Jaz: Partly because 18 is a life number and I would like everybody to get out of this parsha alive (Lulav laughs) in a way that doesn't seem guaranteed. 

Lulav: Woohoo! Boy howdy is it not. 

Jaz: Like there was a lot of interesting things to dig into in this parsha and also lots of things that made me kind of uncomfortable that we didn't even go into as much but —

Lulav: Yeah. 

Jaz: — it's all there, and not that you can't find good things in it but you do have to try. (Lulav laughs) But also there's a lot about like, people are just finding their way and getting through and trying to figure out the best thing to do, so, 18. 
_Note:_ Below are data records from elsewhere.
(** * AutomatizaSimuATP: PL4 decoding, cropping, export and the job runners

    A shallow embedding of the Python sources
      - [f_readpl4.py]        (the PL4 decoder, the crop helpers, the parquet export),
      - [step3_Pl42Parquet.py] (the [Pl4Processor] crop helpers),
      - [RodaeCriaPl4.py]     (the ATP batch runner),
      - [Pl4paraMatlab.py]    (the PL4 to MAT runner),
      - [CriaCartao.py]       (the card generator),
    followed by the properties established about them.

    Conventions.  Python [int] is [Z]; Python [float] is an IEEE-754 binary64
    value, written as a [spec_float] and computed with the operations of
    [SpecFloat] at precision 53; a raised exception is the [Raise] branch of
    [result]; a [dict] whose keys are fixed by the code is a record of
    optional fields; the outside world (clock, directory listings, process
    outcomes) is read from explicit oracles. *)

From Stdlib Require Import ZArith List Bool Lia String Ascii.
From Stdlib Require Import Strings.Byte.
From Stdlib Require Import Floats.SpecFloat.
From stdpp Require Import base list strings gmap pretty.

Local Open Scope Z_scope.

(** ** Python values shared by all modules *)

Module Py.

(** The exception classes the modelled code can raise. *)
Inductive exn :=
| StructError                    (* struct.error *)
| ValueError (msg : string)
| OverflowError
| KeyError (key : string)
| IndexError
| TimeoutError (msg : string)
| RuntimeError (msg : string)
| FileNotFoundError
| FileExistsError
| OSError
| TimeoutExpired.                (* subprocess.TimeoutExpired *)

Inductive result (A : Type) :=
| Ok (a : A)
| Raise (e : exn).
Arguments Ok {A} a.
Arguments Raise {A} e.

Definition bind {A B} (r : result A) (k : A -> result B) : result B :=
  match r with
  | Ok a => k a
  | Raise e => Raise e
  end.

Definition is_ok {A} (r : result A) : bool :=
  match r with Ok _ => true | Raise _ => false end.

(** *** Floats *)

Definition float := spec_float.

Definition fmul : float -> float -> float := SFmul 53 1024.
Definition flt : float -> float -> bool := SFltb.
Definition fzero : float := S754_zero false.

(** [float(z)] for a Python int, as performed by [int * float]:
    round to nearest even, [OverflowError] when the rounded value would
    leave the range of the finite doubles. *)
Definition float_of_int (z : Z) : result float :=
  if 2 ^ 1024 - 2 ^ 970 <=? Z.abs z then Raise OverflowError
  else Ok (binary_normalize 53 1024 z 0 false).

(** [z * f] with [z] an int and [f] a float. *)
Definition int_mul_float (z : Z) (f : float) : result float :=
  bind (float_of_int z) (fun zf => Ok (fmul zf f)).

(** [int(f)]: truncation toward zero; [ValueError] on NaN,
    [OverflowError] on an infinity. *)
Definition int_of_float (f : float) : result Z :=
  match f with
  | S754_nan => Raise (ValueError "cannot convert float NaN to integer")
  | S754_infinity _ => Raise OverflowError
  | S754_zero _ => Ok 0
  | S754_finite s m e => Ok (cond_Zopp s (Z.shiftl (Z.pos m) e))
  end.

(** The largest integer not above a finite float ([math.floor]). *)
Definition floor_of_float (f : float) : option Z :=
  match f with
  | S754_zero _ => Some 0
  | S754_finite false m e => Some (Z.shiftl (Z.pos m) e)
  | S754_finite true m e => Some (Z.shiftl (Z.neg m) e)
  | _ => None
  end.

(** The value denoted by a 32-bit pattern read as IEEE-754 binary32. *)
Definition b32_of_bits (w : Z) : float :=
  let s := Z.testbit w 31 in
  let ebits := (w / 2 ^ 23) mod 256 in
  let mant := w mod 2 ^ 23 in
  if ebits =? 0 then
    match mant with
    | Z.pos m => S754_finite s m (-149)
    | _ => S754_zero s
    end
  else if ebits =? 255 then
    (if mant =? 0 then S754_infinity s else S754_nan)
  else
    match mant + 2 ^ 23 with
    | Z.pos m => S754_finite s m (ebits - 150)
    | _ => S754_nan
    end.

(** A binary32 value widened to a Python float (exact). *)
Definition widen (f : float) : float := SFldexp 53 1024 f 0.

(** *** Strings *)

(** [s.lower()] on text given by its bytes: the ASCII capitals become
    small letters, every other byte is left as it is. *)
Definition lower_ascii (c : ascii) : ascii :=
  let n := nat_of_ascii c in
  if ((65 <=? n) && (n <=? 90))%nat then ascii_of_nat (n + 32) else c.

Fixpoint lower (s : string) : string :=
  match s with
  | EmptyString => EmptyString
  | String c r => String (lower_ascii c) (lower r)
  end.

(** [str(n)] for a natural number. *)
Definition str_nat (n : nat) : string := pretty n.
Definition str_Z (z : Z) : string := pretty z.

(** [l[lo:hi]] for [0 <= lo <= hi]. *)
Definition slice {A} (l : list A) (lo hi : nat) : list A :=
  take (hi - lo) (drop lo l).

End Py.

Export Py.

Notation "x <- r ;; k" := (Py.bind r (fun x => k))
  (at level 100, r at next level, right associativity, only parsing).

(** ** NumPy arrays, as far as the code inspects them *)

Module Np.

(** An array is known by its number of dimensions, its shape and its
    elements.  A matrix keeps its column count beside the rows, so that
    [shape[1]] is defined for a matrix without rows. *)
Inductive ndarray :=
| Nd0 (x : float)
| Nd1 (v : list float)
| Nd2 (ncols : nat) (rows : list (list float))
| NdN (shape : list nat) (flat : list float).

Definition ndim (a : ndarray) : nat :=
  match a with
  | Nd0 _ => 0
  | Nd1 _ => 1
  | Nd2 _ _ => 2
  | NdN shape _ => length shape
  end.

Definition shape (a : ndarray) : list nat :=
  match a with
  | Nd0 _ => []
  | Nd1 v => [length v]
  | Nd2 ncols rows => [length rows; ncols]
  | NdN shape _ => shape
  end.

(** [a.shape[i]] where the code has already checked [ndim]. *)
Definition shape_at (a : ndarray) (i : nat) : nat := nth i (shape a) 0%nat.

(** Every row of a matrix has [ncols] elements. *)
Definition wf (a : ndarray) : Prop :=
  match a with
  | Nd2 ncols rows => Forall (fun r => length r = ncols) rows
  | NdN shape flat => (3 <= length shape)%nat
  | _ => True
  end.

(** [np.ravel(a)]: the elements in row-major order. *)
Definition ravel (a : ndarray) : list float :=
  match a with
  | Nd0 x => [x]
  | Nd1 v => v
  | Nd2 _ rows => concat rows
  | NdN _ flat => flat
  end.

(** [x[n:]] and [x[:-n]] on a list, for [0 < n < len(x)]. *)
Definition from_n {A} (n : nat) (x : list A) : list A := drop n x.
Definition upto_neg_n {A} (n : nat) (x : list A) : list A := take (length x - n) x.

(** The [i]-th column of a list of rows. *)
Definition column (i : nat) (rows : list (list float)) : list float :=
  omap (fun r => r !! i) rows.

(** [m.T] for a matrix given by its rows. *)
Definition transpose (ncols : nat) (rows : list (list float)) : list (list float) :=
  map (fun i => column i rows) (seq 0 ncols).

(** [n] consecutive chunks of [k] elements. *)
Fixpoint chunks {A} (k n : nat) (l : list A) : list (list A) :=
  match n with
  | O => []
  | S n' => take k l :: chunks k n' (drop k l)
  end.

(** The array of shape [shape] over the elements [flat]. *)
Definition reshape (shape : list nat) (flat : list float) : ndarray :=
  match shape with
  | [n] => Nd1 flat
  | [r; c] => Nd2 c (chunks c r flat)
  | _ => NdN shape flat
  end.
Lulav: That's cool. Jaz can you take us to the close?

Jaz: I sure can! Thank you for listening to Kosher Queers! If you like what you’ve heard, you can support us on Patreon at patreon.com/kosherqueers, which will give you bonus content and help us keep making this for you. You can also follow us on Twitter @kosherqueers or like us on Facebook at Kosher Queers, or email us your questions, comments, and concerns at kosherqueers@gmail.com, and please spread the word about our podcast! Our artwork is by the talented Lior Gross. Our music is courtesy of the fabulous band Brivele, whose work you can find on Bandcamp. Go buy their album, they’re great. Our sound production this week is done by our excellent audio editor, Ezra Faust. 

Lulav: Our transcript team of Jaz, Reuben, DiCo, and Khesed brings you full transcripts of every episode. You can find a link to those in the episode descriptions on Buzzsprout.
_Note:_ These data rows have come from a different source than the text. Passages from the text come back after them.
(** Text input of an [INTEGER] parameter (PostgreSQL 15, the version the
    compose file pins): optional white space, optional sign, at least one
    decimal digit, optional white space, nothing else; [None] is the error
    "invalid input syntax" or "out of range". *)
Definition int4in (s : string) : option Z :=
  let '(neg, s2) := strip_sign (skip_spaces (list_ascii_of_string s)) in
  match s2 with
  | c :: _ =>
      if is_digit c then
        let '(v, rest) := take_digits 0 s2 in
        match skip_spaces rest with
        | [] => let n := if neg then - v else v in
                if in_int4 n then Some n else None
        | _ :: _ => None
        end
      else None
  | [] => None
  end.

(** A JavaScript number bound to an [INTEGER] parameter. *)
Definition int4_of_number (n : Z) : option Z :=
  if in_int4 n then Some n else None.

Definition lower (s : string) : string := Js.toLowerCase s.

(** Assignment to a [VARCHAR(n)] column: an over-long value is an error
    unless the excess is all spaces, which are cut off. *)
Definition all_spaces (s : chars) : bool :=
  forallb (fun c => code c =? 32) s.

Definition varchar (n : nat) (s : string) : option string :=
  let l := list_ascii_of_string s in
  if (List.length l <=? n)%nat then Some s
  else if all_spaces (skipn n l) then Some (string_of_list_ascii (firstn n l))
  else None.

Definition varchar_opt (n : nat) (s : option string) : option (option string) :=
  match s with
  | None => Some None
  | Some v => option_map Some (varchar n v)
  end.

(** [t LIKE p] with the default escape character: percent matches any
    sequence, underscore any one character, backslash quotes the next
    character.  A pattern ends the match with [false] at a dangling
    backslash; the handlers' patterns end with percent, so none dangles
    unquoted. *)
Fixpoint like (p t : chars) {struct p} : bool :=
  match p with
  | [] => match t with [] => true | _ :: _ => false end
  | c :: p' =>
      if (c =? "%")%char then
        (fix any (t : chars) : bool :=
           like p' t || match t with [] => false | _ :: t' => any t' end) t
      else if (c =? "_")%char then
        match t with [] => false | _ :: t' => like p' t' end
      else if (c =? "\")%char then
        match p' with
        | [] => false
        | q :: p'' =>
            match t with
            | [] => false
            | x :: t' => (x =? q)%char && like p'' t'
            end
        end
      else
        match t with
        | [] => false
        | x :: t' => (x =? c)%char && like p' t'
        end
  end.

Definition LIKE (t p : string) : bool :=
  like (list_ascii_of_string p) (list_ascii_of_string t).

(** [ORDER BY]: insertion sort by a "comes first" test. *)
Fixpoint insert_by {A} (first : A -> A -> bool) (x : A) (l : list A) : list A :=
  match l with
  | [] => [x]
  | y :: l' => if first x y then x :: l else y :: insert_by first x l'
  end.

Definition order_by {A} (first : A -> A -> bool) (l : list A) : list A :=
  fold_right (insert_by first) [] l.

(** [LIMIT l OFFSET o]: both are [BIGINT] parameters and must not be
    negative. *)
Definition limit_offset {A} (l o : Z) (rows : list A) : option (list A) :=
  if in_int8 l && in_int8 o && (0 <=? l) && (0 <=? o)
  then Some (firstn (Z.to_nat l) (skipn (Z.to_nat o) rows))
  else None.

End Pg.

(** ** Schema ([scripts/setupDatabase.js]) *)

Record User := mkUser {
  u_id : Z;
  u_username : string;
  u_email : string;
  u_password_hash : string;
  u_created_at : Z;
  u_updated_at : Z
}.

Record Book := mkBook {
  b_id : Z;
  b_title : string;
  b_author : string;
  b_genre : option string;
  b_description : option string;
  b_published_year : option Z;
  b_isbn : option string;
  b_created_by : option Z;
  b_created_at : Z;
  b_updated_at : Z
}.

Record Review := mkReview {
  r_id : Z;
  r_book_id : Z;
  r_user_id : Z;
  r_rating : Z;
  r_review_text : option string;
  r_created_at : Z;
  r_updated_at : Z
}.

Record DB := mkDB {
  users : list User;
  books : list Book;
  reviews : list Review;
  users_id_seq : Z;
  books_id_seq : Z;
  reviews_id_seq : Z
}.

Definition empty_db : DB := mkDB [] [] [] 1 1 1.

Definition set_users (db : DB) (l : list User) (seq : Z) : DB :=
  mkDB l (books db) (reviews db) seq (books_id_seq db) (reviews_id_seq db).

Definition set_books (db : DB) (l : list Book) (seq : Z) : DB :=
  mkDB (users db) l (reviews db) (users_id_seq db) seq (reviews_id_seq db).

Definition set_reviews (db : DB) (l : list Review) (seq : Z) : DB :=
  mkDB (users db) (books db) l (users_id_seq db) (books_id_seq db) seq.

Definition user_exists (db : DB) (id : Z) : bool :=
  existsb (fun u => u_id u =? id) (users db).

Definition book_exists (db : DB) (id : Z) : bool :=
  existsb (fun b => b_id b =? id) (books db).

(** *** INSERT

    [nextval] is taken from the [SERIAL] sequence whether or not the row is
    stored; [None] is a violated constraint (type, width, NOT NULL, CHECK,
    PRIMARY KEY, UNIQUE or a foreign key), which makes the statement
    throw. *)

Definition insert_user (db : DB) (now : Z)
    (username email password_hash : string) : DB * option User :=
  let id := users_id_seq db in
  let db1 := set_users db (users db) (id + 1) in
  match Pg.int4_of_number id, Pg.varchar 50 username,
        Pg.varchar 100 email, Pg.varchar 255 password_hash with
  | Some _, Some un, Some em, Some ph =>
      if existsb (fun u => (u_id u =? id)
                           || String.eqb (u_username u) un
                           || String.eqb (u_email u) em) (users db)
      then (db1, None)
      else
        let row := mkUser id un em ph now now in
        (set_users db (users db ++ [row]) (id + 1), Some row)
  | _, _, _, _ => (db1, None)
  end.

Definition int4_opt (n : option Z) : option (option Z) :=
  match n with
  | None => Some None
  | Some v => option_map Some (Pg.int4_of_number v)
  end.

Definition insert_book (db : DB) (now : Z) (title author : option string)
    (genre description : option string) (published_year : option Z)
    (isbn : option string) (created_by : option Z) : DB * option Book :=
  let id := books_id_seq db in
  let db1 := set_books db (books db) (id + 1) in
  match Pg.int4_of_number id, title, author with
  | Some _, Some title, Some author =>
      match Pg.varchar 255 title, Pg.varchar 255 author,
            Pg.varchar_opt 100 genre, int4_opt published_year,
            Pg.varchar_opt 20 isbn, int4_opt created_by with
      | Some t, Some a, Some g, Some y, Some i, Some c =>
          if negb (book_exists db id)
             && match c with Some uid => user_exists db uid | None => true end
          then
            let row := mkBook id t a g description y i c now now in
            (set_books db (books db ++ [row]) (id + 1), Some row)
          else (db1, None)
      | _, _, _, _, _, _ => (db1, None)
      end
  | _, _, _ => (db1, None)
  end.

Definition insert_review (db : DB) (now : Z) (book_id user_id : Z)
    (rating : option Z) (review_text : option string) : DB * option Review :=
  let id := reviews_id_seq db in
  let db1 := set_reviews db (reviews db) (id + 1) in
  match Pg.int4_of_number id, Pg.int4_of_number book_id,
        Pg.int4_of_number user_id, rating with
  | Some _, Some b, Some u, Some rt =>
      if Pg.in_int4 rt && between 1 5 rt
         && book_exists db b && user_exists db u
         && negb (existsb (fun r => (r_id r =? id)
                                    || ((r_book_id r =? b) && (r_user_id r =? u)))
                    (reviews db))
      then
        let row := mkReview id b u rt review_text now now in
        (set_reviews db (reviews db ++ [row]) (id + 1), Some row)
      else (db1, None)
  | _, _, _, _ => (db1, None)
  end.

(** *** UPDATE reviews SET ... WHERE id = $n RETURNING *

    The SET list holds [rating] and [review_text] when the body has them
    (a [null] included) and always [updated_at = CURRENT_TIMESTAMP]. *)

Definition set_rating (rating : field Z) (r : Review) : option Z :=
  match rating with
  | Undefined => Some (r_rating r)
  | Null => None
  | Val n => if between 1 5 n then Some n else None
  end.

Definition set_review_text (review_text : field string) (r : Review)
    : option string :=
  match review_text with
  | Undefined => r_review_text r
  | Null => None
  | Val s => Some s
  end.

Definition updated_row (now : Z) (rating : field Z) (review_text : field string)
    (r : Review) : option Review :=
  match set_rating rating r with
  | Some rt =>
      Some (mkReview (r_id r) (r_book_id r) (r_user_id r) rt
              (set_review_text review_text r) (r_created_at r) now)
  | None => None
  end.

Fixpoint update_rows (now : Z) (id : Z) (rating : field Z)
    (review_text : field string) (l : list Review)
    : option (list Review * list Review) :=
  match l with
  | [] => Some ([], [])
  | r :: l' =>
      match update_rows now id rating review_text l' with
      | None => None
      | Some (tbl, ret) =>
          if r_id r =? id then
            match updated_row now rating review_text r with
            | Some r' => Some (r' :: tbl, r' :: ret)
            | None => None
            end
          else Some (r :: tbl, ret)
      end
  end.

Definition update_review (db : DB) (now : Z) (id : Z) (rating : field Z)
    (review_text : field string) : option (DB * list Review) :=
  match Pg.int4_of_number id,
        match rating with Val n => Pg.int4_of_number n | _ => Some 0 end with
  | Some n, Some _ =>
      match update_rows now n rating review_text (reviews db) with
      | Some (tbl, ret) => Some (set_reviews db tbl (reviews_id_seq db), ret)
      | None => None
      end
  | _, _ => None
  end.

(** *** DELETE FROM reviews WHERE id = $1 RETURNING * *)

Definition delete_review_row (db : DB) (id : Z) : option (DB * list Review) :=
  match Pg.int4_of_number id with
  | Some n =>
      Some (set_reviews db (filter (fun r => negb (r_id r =? n)) (reviews db))
              (reviews_id_seq db),
            filter (fun r => r_id r =? n) (reviews db))
  | None => None
  end.

(** *** Sample data

    [createTables] on a fresh database, then [insertSampleData]: the five
    sample books are stored when the users table is empty. *)

Definition sample_books : list (string * string * string * string * Z * string) :=
  [ ("The Great Gatsby", "F. Scott Fitzgerald", "Classic Literature",
     "A classic American novel about the Jazz Age", 1925, "9780743273565");
    ("To Kill a Mockingbird", "Harper Lee", "Classic Literature",
     "A story of racial injustice and childhood innocence", 1960,
     "9780446310789");
    ("1984", "George Orwell", "Dystopian Fiction",
     "A dystopian novel about totalitarian control", 1949, "9780451524935");
    ("Pride and Prejudice", "Jane Austen", "Romance",
     "A romantic novel about manners and marriage", 1813, "9780141439518");
    ("The Catcher in the Rye", "J.D. Salinger", "Coming-of-age",
     "A controversial novel about teenage rebellion", 1951, "9780316769174")
  ]%string.

Definition insert_sample (now : Z) (db : DB)
    (row : string * string * string * string * Z * string) : DB :=
  let '(title, author, genre, description, year, isbn) := row in
  fst (insert_book db now (Some title) (Some author) (Some genre)
         (Some description) (Some year) (Some isbn) None).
Jaz: I’m Jaz Twersky and you can find me @WordNerdKnitter on Twitter. I’m recording in a new place this week, and I'm only here for one week. I believe that I am on the traditional lands of the Kashia people, who are part of the Pomo group of native people. An estimated 1050 people inhabited this area before the united states took all of this land for the most part. 

Lulav: Yeah. 

Jaz: Although of course, these people, the Kashia band of Pomo indians has approximately 860 members who all still i've around this particular region. 

Lulav: Thank you for that Jaz.  I’m Lulav Arnow and you can find me @spacetrucksix on Twitter, or yell at me @palmliker! I recorded this audio on the traditional lands of the Wahpékute and Anishinaabeg. 

Lulav: Have a lovely queer Jewish day!

[Brivele outro music]

Lulav: This week’s gender is a shout out to one's tenth cousin. 

Jaz: This week’s pronouns are ki and kin.